He told himself that if he was going to do it, he was going to say everything, 100% honesty, which meant representing his private thoughts as an inner voice, the one that contradicts the outward self, the one that seeks inner conflict.

‘That’s what a lot of people struggle with day in, day out,’ Salkeld says. ‘And I just felt people need to see that they’re not alone in how they live with this stuff, whether they struggle with it or not. And by at least showing people that they’re not alone, that alleviates one of the problems that I felt, that I was alone.’

Is success everything?

Salkeld is a chartered accountant with a successful and varied career – he’s worked for PwC in corporate finance, he’s been a business intelligence specialist, finance director, investor and co-owner of multiple companies, and now an author.

But a few years ago a text from a friend saved his life.

His book explores how it feels to live with a depression so severe that he nearly committed suicide. It shows that however ‘successful’ someone’s life might look, anyone can be affected by mental health issues.

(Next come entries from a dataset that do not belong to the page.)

(* ===== verification/Prelude.v ===== *)
(** * yasaku: a verification library for the personal-finance core

    yasaku is a multi-tenant personal-finance server in Go. Its core keeps the
    money of a project: wallets, categories, budget periods and transactions in
    one SQLite (or Postgres) database, read back by reports, shown on a
    spreadsheet by a mirror, announced by webhooks over a durable outbox, and
    reached through API keys that organisations and projects confine. This library
    models that core from the sources under [src/] and proves what makes it
    correct. RPC and web handlers, the CLI and the MCP server call the services
    modelled here.

    ** The program's parts and the files that model them

    Shared ground
    - [Prelude]: outcomes, the state-and-outcome monad, 64-bit integers, sums,
      sorting; [GoStrings]: the functions of [strings], [utf8] and [strconv] the
      code calls; [Errors]: the typed errors of every package, their chains and
      their wire codes ([internal/apperror], [*/errors.go]).
    - [Encoding]: hex, base64, SHA-256 and HMAC; [GoJSON]: the text
      [encoding/json] prints and reads; [Sealer] ([internal/platform/sealer]).
    - [Civil] ([civil/date.go]) and [Money] ([money/*.go]): dates and amounts.
    - [Tenant] ([internal/platform/tenant], [session]): the request context.
    - [World]: the database as one map per table, and the oracle ([Env]) a run
      draws ids, clock readings, driver faults and other sessions' commits from;
      transactions ([internal/platform/db/uow.go] and the stores' [txAcquire]).
      Its logics: [preserves] (a relation kept under interference), [rg]
      (rely/guarantee), [reads] (no write, a fact of the result), [runs] (the
      effect of a success) and [commits] (all or nothing). [Wp]: a
      weakest-precondition calculus that also says how a run ends.

    The ledger, one aggregate, store and service per package under [internal/]
    - ledger settings: [Ledger], [LedgerService];
    - periods: [Period], [PeriodStore], [PeriodService] (with the ledger as its
      [SettingsReader]); [PeriodTheory] states the chain invariant and
      [PeriodProps] the module's properties;
    - wallets and categories: [Wallet], [WalletService] (with the open
      workflow), [Category], [CategoryService]; [Commit] is the unit of work
      with its mirror ([mirror.go]) that they and the transactions share;
    - transactions: [Transaction], [TxStore] (with LIKE and the balance sums),
      [TxService] (over the ports [WalletReader], [CategoryReader] and
      [PeriodResolver], classes with their laws as a second class);
    - [Adapters] ([internal/boot/adapters.go]): the services as those ports, and
      the proofs of the laws;
    - [Books] and [TxTheory], [BooksOps], [CategoryTheory], [LedgerTheory]: the
      integrity invariant of the database and what each operation does to it;
      [System]: every operation of the five services in any order;
      [Balance], [Edits], [Listing]: balances, edits and listings;
    - [LedgerProps], [TxProps], [EditProps]: their properties.

    The reports ([internal/report]): [Report] (values, figures, the SQL queries as
    functions of the tables, the reader, the service, and the adapter that turns
    a summary into a period's snapshot), [ReportTheory] (reads, the settings and
    snapshot ports' laws, sums of effects), [ReportProps].

    The outbox ([internal/platform/outbox]): [Outbox] (entries, retry schedule),
    [OutboxStore] (the SQLite store and the dispatch worker, deliveries a port),
    [OutboxTheory] (the entry machine, the steps of every statement, what a settle
    answers and when a lease excludes), [OutboxDrain] (one sweep of the worker and
    several), [OutboxProps].

    The sheet mirror ([internal/opensheetsync], [opensheet/], and its wiring in
    [internal/boot/opensheet_yasaku.go] and [submit_yasaku.go])
    - [Sheet]: refs and the order they are locked in, the link, state rows, the
      payload of a job; [SheetStore]: marks, claims, settles, the link's table;
    - [SheetMirror]: marks inside a write's unit of work and the kick after it;
      [SheetSync]: an entity as a sheet row, the job and the sorting of opensheet's
      answers; [SheetService]: the source of rows over the domain services, and
      Test, Save, the switch, backfill, removal; [SheetJobs]: the submitter,
      published or inline;
    - [SheetTheory]: a weakest-precondition calculus over the mirror's tables and
      what is sent; [SheetServer]: what opensheet promises, a class with its laws,
      and a server that keeps them; [SheetProtocol], [SheetSteps]: the mirror as a
      transition system; [SheetFacts], [SheetRun]: what the code's own job does;
      [SheetProps], [SheetLinkProps], [SheetMarks]: its properties.

    The webhooks ([internal/webhook], [internal/platform/events]): [Webhook]
    (endpoints, the catalog of events, envelopes, signatures), [WebhookStore],
    [WebhookService] (the service, which queues an outbox entry per subscribed
    endpoint, and the deliverer, an instance of the outbox's port);
    [WebhookText] (what is kept of a receiver's answer), [WebhookSafety] (the tables
    over any session), [WebhookTheory] (a delivery as a plan and an exchange),
    [WebhookQueue] (what an event queues), [WebhookProps].

    Access
    - organisations and projects ([internal/org], [internal/project], [slug/]):
      [Org] (aggregates, slugs, who may remove whom), [OrgService] (stores,
      services, the membership gate other modules ask), [OrgTheory] (a walk over the
      services for any relation their statements step within);
    - API keys ([internal/apikey], [internal/platform/authn]): [ApiKey] (scopes, the
      key, a principal's reach), [ApiKeyService] (store, service, authenticator,
      usage worker), [ApiKeyTheory], [ApiKeyProps], with the organisations wired in
      as the keys' port.

    Operations keep the source's names, with the package as a prefix where two
    packages share one ([wallet_Rename], [period_Save], [tx_List]).

    ** What the theorems show

    - Invariants under interference: any session of operations, whatever faults
      and whatever other sessions commit by the same rules, keeps every stored
      transaction consistent with what it names, active names unique, periods a
      chain, and closed periods with their transactions untouched
      ([ledger_session_sound], [closed_periods_frozen], [session_keeps_chain]);
      with the mirror wired as boot wires it too ([mirrored_session_sound]).
    - Exact effects: each write run alone does exactly what it says or nothing
      ([Close_atomic], [Record_atomic], [Revise_atomic], [Adjust_reaches_target],
      [OpenWorkflow_atomic], the edits, deletes and settings).
    - Balances and reports: the SQL sums are the sums of transaction effects; the
      live balances of the reports agree with the transactions service; a
      period's summary, its breakdowns and the snapshot a close stores are exact;
      closing balances carry over to the next period.
    - The outbox: the store and worker refine an abstract entry machine; rows stay
      well formed; delivery is final; settles answer exactly what the row says;
      leases make claims exclusive; every entry settles after [MaxAttempts]
      drains (liveness); the retry schedule is bounded.
    - The mirror: in every interleaving of writes, backfills and jobs a row without
      a pending mark is on the sheet as the database has it ([mirror_agrees]), and
      every row can be brought there ([mirror_drains]); two jobs never hold one row
      ([claim_exclusive]); the code's job brings every due row it names to the
      sheet and touches no other ([job_mirrors]); a mark makes exactly the rows it
      reaches due ([Mark_exact]); locks are taken in one order whoever marks
      ([LockOrder_canonical]); answers are sorted by one table ([refusal_sorted])
      and a link's outcomes recorded exactly ([SaveOutcome_exact]).
    - Webhooks: a delivery sends exactly one signed request to the entry's own
      endpoint, or none ([deliver_exact]); an event reaches its subscribers through
      the outbox ([event_reaches_subscribers]); sessions of other projects change
      nothing of an endpoint ([webhook_isolated]); the tables stay well formed
      ([webhooks_well_formed]); a rotation that succeeds replaced what it read
      ([rotation_exact]).
    - Access: with no fault and no other session, a credential is admitted exactly
      when the tables grant it ([Authorize_exact]); what a mint hands out
      authenticates ([minted_authenticates]); a removed member's tokens never work
      again ([removal_ends_access]); other organisations' sessions never change an
      organisation's keys ([keys_confined]); a removal keeps an owner
      ([removal_keeps_owner]), run alone.
    - Listings: the pages end and hold every row once; LIKE is a substring test.
    - Round trips and bounds: dates, amounts, local midnights, cycles, JSON.
    - Stale writes and texts the code gets wrong, each shown by a run:
      [Rename_undoes_close], [Rename_revives_deleted_wallet],
      [retarget_strands_row], [truncate_splits_rune],
      [ParseMajor_fraction_scaled], [stale_claim_settles_after_requeue],
      [Create_exceeds_limit], [Update_revives_deleted_endpoint],
      [grant_revives_revoked], [owners_remove_each_other],
      [owner_fault_unauthorized].

    ** How the model reads the code

    - Integers: int64 as [Z] with [wrap64] written where Go wraps; SQLite's SUM
      fails past 64 bits ([sql_sum]). A float64 share is a [SpecFloat] double of
      precision 53 and exponent bound 1024.
    - Time: an instant is its nanoseconds since 1970 in UTC; the stores' text
      columns are fixed-width UTC texts whose order is that order. Dates are
      compared by day number, the order of their texts ([Date_text_order]). A
      [Location] is any zone lookup; a time zone database is a class parameter.
    - UUIDs are numbers; their text order is numeric order. A generated id is any
      the oracle gives; [fresh_ids] says it is not in use, the documented
      behaviour of UUIDv7.
    - Interference: [env_other] may change the database whenever a transaction
      begins, and before each statement that commits by itself ([env_sheet] the
      mirror's tables); inside a unit of work nothing else writes, as SQLite's
      immediate transactions give. [quiet] assumes no other session. Driver faults
      are possible at every driver call; errors of [RowsAffected] are not told
      apart from it.
    - Errors are values with their chains; state written before an error stays,
      a unit of work takes it back. A snapshot's JSON is the snapshot.
    - Constraints of [schema/] (keys, partial unique indexes, foreign keys,
      checks) are part of the statements; a scan's order is the map's order, and
      rows an ORDER BY ties keep it.
    - The worker's errgroup runs its deliveries one after the other, other
      sessions acting between their statements; its random draw is taken modulo
      the bound. Logging and tracing leave no trace in the state.
    - Outside code is a parameter, with what the code relies on as named laws: the
      opensheet server ([ServerLaws]), webhook receivers ([Receivers]), the AEAD
      cipher ([AEAD]), the URL and UUID parsers ([URLs], [UUIDParser]), random
      bytes ([SecretBytes], [SlugDraws]), and the texts of library errors
      ([ErrorTexts], [JSONErrors]). SHA-256 is computed. A call to opensheet
      answers from the calls sent before it.

    ** Fuel and bounds

    Rune decoding and the printing of numbers run on fuel equal to the text's
    length or the digits of 64 bits, with lemmas that it is enough. Paging
    ([Listing]) follows cursors for as many pages as there are rows, and
    [pages_complete] proves that the walk has ended by then. The worker's sweep
    runs for any number of ticks; [MaxAttempts] drains are proved enough. A
    date's day number is inverted for every day, not up to a bound. A sync job
    makes the code's own three passes, each over the rows it names; a chunked
    payload runs on its length. JSON is parsed on fuel of the text's length with
    the decoder's own limit of nesting.

    ** Not modelled, and why

    - The Postgres stores: the same contracts over a second engine, with
      row-level security the server enforces; only shared helpers are modelled.
    - Row decoding from text columns, and the opaque text of list cursors.
    - Of the mirror: the depth bound and failure reports of inline jobs, and the
      client's row queries, which the mirror does not use. The transition system
      leaves out retargeting a link and requests that land after their lease; a
      renamed period or a changed time zone marks no transaction row, and the code
      never clears a row's deleted flag.
    - Of access: the chain of authenticators, the interceptor and the session
      stores; users, invites and onboarding; the OAuth flows, whose checks are
      library calls.
    - RPC and web handlers, generated code and templates, CLI and MCP servers,
      configuration, telemetry and mail: glue and pure I/O. *)
From Stdlib Require Import ZArith Lia String Ascii List.
From stdpp Require Import base gmap sets list strings sorting.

And as a professional with an accounting background, someone who has studied the qualifications, maintained CPD and membership to professional bodies, who has worked in practice and made the leap to industry and then to entrepreneurialism, who better to share hard won and valuable insights with ACCA students and young professionals?

Senior professionals are not gods

For many starting out on a professional career, the lofty heights of senior managers and board level executives appear a distant and rarefied paradise.

‘But one thing that really changed the way I approach business and people in general is I realised that the partners, the people at the top, who we viewed almost as gods among men, they’re just people,’ says Salkeld.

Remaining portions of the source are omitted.